*** Opening of Extracted records ***
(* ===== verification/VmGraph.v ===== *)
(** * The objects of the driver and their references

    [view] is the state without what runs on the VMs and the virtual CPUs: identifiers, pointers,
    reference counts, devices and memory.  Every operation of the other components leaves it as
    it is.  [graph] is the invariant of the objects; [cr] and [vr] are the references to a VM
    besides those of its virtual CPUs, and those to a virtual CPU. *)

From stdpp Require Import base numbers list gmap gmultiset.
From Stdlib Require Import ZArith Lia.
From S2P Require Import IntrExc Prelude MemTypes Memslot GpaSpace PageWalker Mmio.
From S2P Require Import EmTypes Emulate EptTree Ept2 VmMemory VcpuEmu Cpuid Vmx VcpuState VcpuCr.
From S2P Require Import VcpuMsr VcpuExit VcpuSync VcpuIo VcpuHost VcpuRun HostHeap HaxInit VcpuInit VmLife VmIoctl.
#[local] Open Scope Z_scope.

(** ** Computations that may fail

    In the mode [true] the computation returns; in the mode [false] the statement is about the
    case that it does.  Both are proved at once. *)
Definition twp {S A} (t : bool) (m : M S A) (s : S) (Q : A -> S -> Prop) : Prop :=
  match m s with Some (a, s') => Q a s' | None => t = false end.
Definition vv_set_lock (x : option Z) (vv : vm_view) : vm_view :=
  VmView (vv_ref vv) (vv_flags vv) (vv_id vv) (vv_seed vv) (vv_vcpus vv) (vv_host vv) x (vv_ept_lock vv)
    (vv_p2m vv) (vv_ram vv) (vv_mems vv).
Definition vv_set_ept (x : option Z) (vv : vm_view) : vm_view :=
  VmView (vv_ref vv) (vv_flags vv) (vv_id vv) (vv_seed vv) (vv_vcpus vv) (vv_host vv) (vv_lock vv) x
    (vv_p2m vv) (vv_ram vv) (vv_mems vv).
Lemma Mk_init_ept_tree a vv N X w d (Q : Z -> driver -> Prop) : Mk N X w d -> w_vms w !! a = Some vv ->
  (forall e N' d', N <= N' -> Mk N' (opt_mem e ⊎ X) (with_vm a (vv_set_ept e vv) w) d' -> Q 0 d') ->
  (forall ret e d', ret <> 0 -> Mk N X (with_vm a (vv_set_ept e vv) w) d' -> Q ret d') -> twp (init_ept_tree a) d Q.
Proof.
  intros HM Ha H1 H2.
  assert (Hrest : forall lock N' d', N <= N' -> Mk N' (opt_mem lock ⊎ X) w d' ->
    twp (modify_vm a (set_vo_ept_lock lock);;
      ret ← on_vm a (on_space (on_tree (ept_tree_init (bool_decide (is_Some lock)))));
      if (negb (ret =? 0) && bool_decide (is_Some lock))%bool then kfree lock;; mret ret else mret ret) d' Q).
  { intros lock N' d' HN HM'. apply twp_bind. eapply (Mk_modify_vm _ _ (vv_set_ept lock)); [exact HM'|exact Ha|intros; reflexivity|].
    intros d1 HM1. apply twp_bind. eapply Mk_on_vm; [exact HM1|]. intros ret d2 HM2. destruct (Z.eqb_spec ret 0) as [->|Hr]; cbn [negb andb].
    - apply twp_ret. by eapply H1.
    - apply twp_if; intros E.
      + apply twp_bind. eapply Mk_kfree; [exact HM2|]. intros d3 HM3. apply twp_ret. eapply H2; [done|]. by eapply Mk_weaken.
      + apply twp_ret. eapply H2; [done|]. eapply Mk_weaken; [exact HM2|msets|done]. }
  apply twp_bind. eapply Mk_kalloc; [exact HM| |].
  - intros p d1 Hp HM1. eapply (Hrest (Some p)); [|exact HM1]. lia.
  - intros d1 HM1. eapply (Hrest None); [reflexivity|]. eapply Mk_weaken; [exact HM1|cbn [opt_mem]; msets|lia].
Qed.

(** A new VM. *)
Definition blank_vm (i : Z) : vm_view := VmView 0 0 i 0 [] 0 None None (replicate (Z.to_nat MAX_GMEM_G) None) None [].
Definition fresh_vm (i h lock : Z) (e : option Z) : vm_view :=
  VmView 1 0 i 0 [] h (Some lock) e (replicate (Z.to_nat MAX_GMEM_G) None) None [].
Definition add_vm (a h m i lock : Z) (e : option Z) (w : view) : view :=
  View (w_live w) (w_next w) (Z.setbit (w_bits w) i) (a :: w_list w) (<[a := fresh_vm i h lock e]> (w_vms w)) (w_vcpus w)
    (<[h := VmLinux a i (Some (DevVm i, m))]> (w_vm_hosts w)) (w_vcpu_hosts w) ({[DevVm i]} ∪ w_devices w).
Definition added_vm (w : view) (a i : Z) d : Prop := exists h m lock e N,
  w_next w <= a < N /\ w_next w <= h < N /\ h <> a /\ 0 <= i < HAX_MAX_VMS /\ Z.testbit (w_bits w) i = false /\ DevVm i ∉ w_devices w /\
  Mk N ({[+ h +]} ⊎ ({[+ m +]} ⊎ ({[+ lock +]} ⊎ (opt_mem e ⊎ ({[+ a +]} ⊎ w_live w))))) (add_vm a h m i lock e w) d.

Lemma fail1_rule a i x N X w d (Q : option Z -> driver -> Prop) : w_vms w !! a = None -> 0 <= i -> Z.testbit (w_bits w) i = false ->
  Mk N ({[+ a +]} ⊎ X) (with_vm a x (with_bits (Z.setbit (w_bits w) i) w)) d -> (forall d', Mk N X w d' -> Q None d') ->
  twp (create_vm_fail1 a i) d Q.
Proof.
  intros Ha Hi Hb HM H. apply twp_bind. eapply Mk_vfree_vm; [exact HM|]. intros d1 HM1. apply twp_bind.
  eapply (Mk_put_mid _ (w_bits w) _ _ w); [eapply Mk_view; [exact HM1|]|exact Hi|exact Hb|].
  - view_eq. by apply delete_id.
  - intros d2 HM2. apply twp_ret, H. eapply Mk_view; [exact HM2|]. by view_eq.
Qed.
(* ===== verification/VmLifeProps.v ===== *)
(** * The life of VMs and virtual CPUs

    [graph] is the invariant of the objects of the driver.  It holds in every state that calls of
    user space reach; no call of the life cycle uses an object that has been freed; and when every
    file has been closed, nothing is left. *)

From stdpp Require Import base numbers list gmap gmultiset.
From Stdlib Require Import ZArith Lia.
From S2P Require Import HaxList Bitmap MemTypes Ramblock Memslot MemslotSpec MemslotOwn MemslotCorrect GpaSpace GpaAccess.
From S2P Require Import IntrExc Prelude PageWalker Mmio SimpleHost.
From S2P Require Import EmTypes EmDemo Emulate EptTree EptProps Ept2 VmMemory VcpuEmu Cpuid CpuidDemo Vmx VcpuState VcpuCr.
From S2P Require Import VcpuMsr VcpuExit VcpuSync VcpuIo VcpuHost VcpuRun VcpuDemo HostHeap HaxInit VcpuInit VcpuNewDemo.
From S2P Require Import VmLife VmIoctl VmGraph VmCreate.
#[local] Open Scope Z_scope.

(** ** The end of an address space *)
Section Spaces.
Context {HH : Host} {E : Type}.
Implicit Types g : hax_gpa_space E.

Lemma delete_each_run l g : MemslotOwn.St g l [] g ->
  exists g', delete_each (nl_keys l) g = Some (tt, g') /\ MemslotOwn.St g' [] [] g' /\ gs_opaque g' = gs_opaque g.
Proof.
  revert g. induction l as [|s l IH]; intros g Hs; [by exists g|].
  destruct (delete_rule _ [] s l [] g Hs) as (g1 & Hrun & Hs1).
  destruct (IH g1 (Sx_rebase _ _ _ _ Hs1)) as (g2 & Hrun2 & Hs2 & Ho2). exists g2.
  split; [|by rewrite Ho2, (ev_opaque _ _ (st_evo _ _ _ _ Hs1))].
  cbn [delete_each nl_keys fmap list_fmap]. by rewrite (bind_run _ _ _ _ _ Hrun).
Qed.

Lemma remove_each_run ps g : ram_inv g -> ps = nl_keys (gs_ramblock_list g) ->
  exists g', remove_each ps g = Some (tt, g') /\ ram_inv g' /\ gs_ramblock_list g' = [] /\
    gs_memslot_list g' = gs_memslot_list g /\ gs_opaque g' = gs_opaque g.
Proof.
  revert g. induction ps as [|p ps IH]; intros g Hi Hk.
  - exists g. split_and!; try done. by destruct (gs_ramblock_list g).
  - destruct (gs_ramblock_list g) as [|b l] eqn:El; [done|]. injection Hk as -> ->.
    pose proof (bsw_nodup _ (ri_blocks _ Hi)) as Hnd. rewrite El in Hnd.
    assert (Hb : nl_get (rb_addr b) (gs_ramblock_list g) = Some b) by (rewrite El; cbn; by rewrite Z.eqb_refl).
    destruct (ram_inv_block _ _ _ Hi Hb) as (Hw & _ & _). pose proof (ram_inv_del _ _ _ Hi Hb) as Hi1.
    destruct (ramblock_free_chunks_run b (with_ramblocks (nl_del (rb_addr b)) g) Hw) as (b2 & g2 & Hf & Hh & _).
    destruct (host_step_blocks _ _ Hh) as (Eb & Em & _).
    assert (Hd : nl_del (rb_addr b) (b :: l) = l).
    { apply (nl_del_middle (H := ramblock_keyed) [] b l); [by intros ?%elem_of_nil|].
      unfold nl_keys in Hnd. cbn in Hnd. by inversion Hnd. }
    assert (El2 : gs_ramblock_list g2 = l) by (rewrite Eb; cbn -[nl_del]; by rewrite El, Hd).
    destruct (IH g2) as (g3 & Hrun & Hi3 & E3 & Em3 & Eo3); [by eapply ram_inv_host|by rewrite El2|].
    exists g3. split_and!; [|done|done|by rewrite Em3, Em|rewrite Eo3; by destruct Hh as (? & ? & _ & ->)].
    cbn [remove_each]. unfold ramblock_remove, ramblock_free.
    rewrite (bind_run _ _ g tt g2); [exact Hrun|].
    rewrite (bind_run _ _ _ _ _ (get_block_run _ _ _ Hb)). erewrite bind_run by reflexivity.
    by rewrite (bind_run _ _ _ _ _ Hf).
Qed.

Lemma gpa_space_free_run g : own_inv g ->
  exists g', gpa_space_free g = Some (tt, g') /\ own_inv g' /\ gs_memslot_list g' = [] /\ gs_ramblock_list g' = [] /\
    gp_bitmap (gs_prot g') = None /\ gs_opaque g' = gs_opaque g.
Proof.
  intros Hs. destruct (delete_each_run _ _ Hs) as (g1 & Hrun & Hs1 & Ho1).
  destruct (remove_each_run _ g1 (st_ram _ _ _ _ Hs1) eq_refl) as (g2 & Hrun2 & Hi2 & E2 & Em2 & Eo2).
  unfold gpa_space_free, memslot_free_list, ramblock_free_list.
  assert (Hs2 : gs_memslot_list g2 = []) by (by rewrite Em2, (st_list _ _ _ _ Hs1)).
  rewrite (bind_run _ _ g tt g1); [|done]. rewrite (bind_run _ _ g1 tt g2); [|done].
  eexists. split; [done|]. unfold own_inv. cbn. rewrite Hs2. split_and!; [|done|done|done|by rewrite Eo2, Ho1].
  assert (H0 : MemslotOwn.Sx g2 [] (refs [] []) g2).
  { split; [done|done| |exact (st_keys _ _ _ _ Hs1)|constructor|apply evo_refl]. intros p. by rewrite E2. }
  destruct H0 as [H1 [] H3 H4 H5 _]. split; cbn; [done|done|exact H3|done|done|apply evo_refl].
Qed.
*** Close of Extracted records ***
Problem to work on :: What is needed here is one number: how many lines of the entries hold the string "VcpuMsr".

Answer below :: 2